Yield is the new alpha.
That could be the way things are going as investors flock to stable, high-paying plays like utilities and long-term Treasury bonds amid growing concerns about the global coronavirus outbreak, market professionals told CNBC's "ETF Edge."
"Yes, we're ... near all-time highs in the S&P 500, but you still see people looking for yield," said Jeff Kilburg, founder and CEO of KKM Financial. "You have seen a long-term attraction in this search for yield, this global search for yield."
Kilburg emphasized that the flight to defensive assets has been long in the making. In the last three years, the XLU and S&P's gains are neck and neck: the XLU is up 41.2% while the S&P is up 41.4%.
As for bonds, "this is the 125th consecutive trading day that the 10-year note's been under 2%," Kilburg said Monday. "So, right here, at 1.53, you've seen a lot of buyers in the TLT," which moves inversely to the 10-year yield.
"You are seeing attracting assets to these two sectors due to the reason that we don't have clarity. The lack of clarity, that's corrosive. And what is that doing? It's attracting assets coming in," Kilburg said. "So, I think this search for yield, this global search for yield, persists."
Jeremy Schwartz, global head of research and executive vice president at WisdomTree Asset Management, offered what he saw as a better way to invest for yield.
"The average dividend-paying stock is twice the yield of the 10-year bond, and it's got better taxation," he said in the same interview. "Very different volatility levels, but I think the growth profile is there."
Schwartz cited his firm's Total Dividend Index, which tracks roughly 1,400 dividend-paying equities. The average yield for that index is just over 3%, about the same as the nearly 3% the utilities ETF currently yields, he said.
"For sure, this bid for yield [and] safety has pushed up all the defensive, low-volatility sectors to, I think, higher valuations. We look at utilities as one of these above-average yielding sectors," Schwartz said. "But where utilities are issuing shares to fund their growth through 2% issuance, the average company's buying back 2%. So, you get a 5% total dividend [with] buybacks versus, like, a 1% [net dividend for utilities]."
That could give investors an advantage as urgency grows around the nearly 21,000 coronavirus cases now on record, though it's "impossible to tell" how long it will take for the market to stabilize if the outbreak slows, said Jeremy Siegel, professor of finance at the Wharton School of the University of Pennsylvania.
"In the short run, fear and greed, momentum players, they dominate the market sometimes greater than reality," Siegel said in the same "ETF Edge" interview.

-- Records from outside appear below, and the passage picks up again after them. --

(* ===== verification/Clock.v ===== *)
(** * Time (package [time] as the gateway uses it, and internal/clock)

    A [time.Duration] is an [int64] number of nanoseconds and a [time.Time] an
    integer number of nanoseconds since the epoch.  [Clock] is the interface the
    components are written against; [FakeClock] is the package's deterministic
    implementation, whose channels are modelled in an explicit store. *)

From S2P Require Import Prelude Float64.

(** ** Durations *)

Definition Nanosecond : Z := 1.
Definition Microsecond : Z := 1000.
Definition Millisecond : Z := 1000 * Microsecond.
Definition Second : Z := 1000 * Millisecond.

(** [d.Seconds()]: whole seconds plus the fraction, added as floats. *)
Definition Seconds (d : Z) : f64 :=
  let sec := Z.quot d Second in
  let nsec := Z.rem d Second in
  fadd (of_int sec) (fdiv (of_int nsec) (of_int Second)).

(** [d.Microseconds()]. *)
Definition Microseconds (d : Z) : Z := Z.quot d Microsecond.

(** [t.Sub(u)] saturates at the ends of [int64]. *)
Definition Sub (t u : Z) : Z :=
  let d := t - u in
  if d <? minInt64 then minInt64 else if maxInt64 <? d then maxInt64 else d.

(** [time.Duration(n) * unit] and the other [int64] products wrap around. *)
Definition mul_i64 (a b : Z) : Z := i64 (a * b).

Lemma Sub_range t u : is_i64 (Sub t u).
Proof. unfold Sub, is_i64, minInt64, maxInt64. split_cases; bool_to_Z; lia. Qed.

Lemma Sub_id t u : is_i64 (t - u) → Sub t u = t - u.
Proof. unfold Sub, is_i64, minInt64, maxInt64. intros. split_cases; bool_to_Z; lia. Qed.

(** Whole seconds are exact. *)
Lemma Seconds_whole s : Z.abs s ≤ 2 ^ 53 → Seconds (s * Second) = of_int s.
Proof.
  intros Hs. unfold Seconds. rewrite Z.quot_mul, Z.rem_mul by done.
  change (fdiv (of_int 0) (of_int Second)) with (of_int 0).
  rewrite fadd_int by lia. by rewrite Z.add_0_r.
Qed.

(** ** The clock interface

    [Now] reads the clock and [After d] returns a channel that will deliver the
    time; both may change the clock object. *)
Class Clock (C : Type) := {
  Now : C → Z;
  After : C → Z → nat * C;
}.

(** ** The fake clock *)

Module FakeClock.

(** The channels handed out have a buffer of one value. *)
Record FakeClock := mkFakeClock {
  now : Z;
  waiters : list nat;
  pending : Z;
  chans : list (list Z);
}.

Definition NewFakeClock : FakeClock := mkFakeClock 0 [] 0 [].

Definition FNow (f : FakeClock) : Z := now f.

Definition FAfter (f : FakeClock) (_ : Z) : nat * FakeClock :=
  let ch := length (chans f) in
  if 0 <? pending f then
    (ch, mkFakeClock (now f) (waiters f) (pending f - 1) (chans f ++ [[now f]]))
  else
    (ch, mkFakeClock (now f) (waiters f ++ [ch]) (pending f) (chans f ++ [[]])).

#[export] Instance fake_clock : Clock FakeClock := { Now := FNow; After := FAfter }.

(** A send on a channel whose buffer is full would block: [None]. *)
Definition send (chans : list (list Z)) (ch : nat) (v : Z) : option (list (list Z)) :=
  match chans !! ch with
  | Some [] => Some (<[ch := [v]]> chans)
  | _ => None
  end.

Fixpoint send_all (chans : list (list Z)) (chs : list nat) (v : Z) : option (list (list Z)) :=
  match chs with
  | [] => Some chans
  | ch :: chs => chans' ← send chans ch v; send_all chans' chs v
  end.

(** [None]: [Fire] would block. *)
Definition Fire (f : FakeClock) : option FakeClock :=
  if len (waiters f) =? 0 then
    Some (mkFakeClock (now f) (waiters f) (pending f + 1) (chans f))
  else
    chans' ← send_all (chans f) (waiters f) (now f);
    Some (mkFakeClock (now f) [] (pending f) chans').

Definition Advance (d : Z) (f : FakeClock) : FakeClock :=
  mkFakeClock (now f + d) (waiters f) (pending f) (chans f).

(** The channel [ch] as its receiver sees it. *)
Definition received (f : FakeClock) (ch : nat) : option Z :=
  match chans f !! ch with Some [v] => Some v | _ => None end.

(** Waiters are distinct, still empty channels, and a signal is only kept
    pending while nobody waits. *)
Record wf (f : FakeClock) : Prop := {
  wf_nodup : NoDup (waiters f);
  wf_empty : ∀ ch, ch ∈ waiters f → chans f !! ch = Some [];
  wf_pending : 0 ≤ pending f;
  wf_idle : 0 < pending f → waiters f = [];
}.

Inductive step : FakeClock → FakeClock → Prop :=
| step_after f d : step f (FAfter f d).2
| step_fire f f' : Fire f = Some f' → step f f'
| step_advance f d : step f (Advance d f).

Lemma send_all_some chs chans v :
  NoDup chs → (∀ ch, ch ∈ chs → chans !! ch = Some []) →
  ∃ chans', send_all chans chs v = Some chans' ∧ length chans' = length chans ∧
    (∀ ch, ch ∈ chs → chans' !! ch = Some [v]) ∧
    (∀ ch, ch ∉ chs → chans' !! ch = chans !! ch).
Proof.
  revert chans. induction chs as [|ch chs IH]; intros chans Hnd He; simpl.
  { exists chans. split_and!; try done. by intros ? ?%not_elem_of_nil. }
  apply NoDup_cons in Hnd as [Hch Hnd].
  pose proof (He ch ltac:(left)) as Hc. unfold send. rewrite Hc. simpl.
  assert (Hlt : (ch < length chans)%nat) by (by apply lookup_lt_Some in Hc).
  destruct (IH (<[ch:=[v]]> chans)) as (chans' & -> & Hlen & H1 & H2); [done| |].
  { intros c Hin. rewrite list_lookup_insert_ne by (by intros ->). apply He. by right. }
  exists chans'. rewrite Hlen, length_insert. split_and!; try done.
  - intros c [->|Hin]%elem_of_cons; [|by apply H1].
    rewrite H2 by done. by apply list_lookup_insert_eq.
  - intros c [Hne Hin]%not_elem_of_cons. rewrite H2 by done.
    by rewrite list_lookup_insert_ne by done.
Qed.

Lemma wf_NewFakeClock : wf NewFakeClock.
Proof. split; try done; [apply NoDup_nil_2|by intros ? ?%not_elem_of_nil]. Qed.

Lemma Fire_wf f :
  wf f →
  ∃ f', Fire f = Some f' ∧ wf f' ∧
    (waiters f = [] → pending f' = pending f + 1) ∧
    (waiters f ≠ [] → pending f' = pending f) ∧
    (∀ ch, ch ∈ waiters f → received f' ch = Some (now f)) ∧
    (∀ ch, ch ∉ waiters f → received f' ch = received f ch).
Proof.
  intros [Hnd He Hp Hi]. unfold Fire.
  destruct (Z.eqb_spec (len (waiters f)) 0) as [Hw|Hw].
  - apply len_zero_iff in Hw. eexists. split_and!; [done| |done|done| |done].
    + split; simpl; rewrite ?Hw; try done; [apply NoDup_nil_2|by intros ? ?%not_elem_of_nil|lia].
    + rewrite Hw. by intros ? ?%not_elem_of_nil.
  - assert (Hne : waiters f ≠ []) by (intros E; by rewrite E in Hw).
    destruct (send_all_some (waiters f) (chans f) (now f) Hnd He) as (chans' & -> & Hl & H1 & H2).
    eexists. split_and!; [done| |done|done|..].
    + split; simpl; try done; [apply NoDup_nil_2|by intros ? ?%not_elem_of_nil].
    + intros ch Hin. unfold received. simpl. by rewrite H1.
    + intros ch Hin. unfold received. simpl. by rewrite H2.
Qed.

Lemma step_wf f f' : wf f → step f f' → wf f'.
Proof.
  intros Hwf. destruct 1 as [f d|f f' HF|f d].
  - destruct Hwf as [Hnd He Hp Hi]. unfold FAfter. destruct (Z.ltb_spec 0 (pending f)); simpl.
    + rewrite (Hi ltac:(done)) in *.
      split; simpl; try done; [by intros ? ?%not_elem_of_nil|lia].
    + split; simpl; [|..|done|lia].
      * apply NoDup_app. split_and!; [done| |apply NoDup_singleton].
        intros ch Hin ->%list_elem_of_singleton. apply He, lookup_lt_Some in Hin. lia.
      * intros ch [Hin| ->%list_elem_of_singleton]%elem_of_app.
        -- apply He in Hin. by apply lookup_app_l_Some.
        -- rewrite lookup_app_r, Nat.sub_diag by lia. done.
  - destruct (Fire_wf f Hwf) as (f'' & HF' & Hwf' & _). by simplify_eq.
  - by destruct Hwf; split.
Qed.
End FakeClock.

"At this point, I look at death rates and say it's not much different from other influenza, but others say that it could get worse. So, I mean, there's been a huge reaction — the shutdown in travel — and obviously that affects entertainment and airlines, and that fear can keep on generating and then who knows?" Siegel said. "In two or three weeks we can say it's relatively contained, death rates are low, not much more than others, and then we'll get a relief rally from that. But it's impossible to tell how long that will take."
The XLU was flat and TLT slid in early Tuesday trading.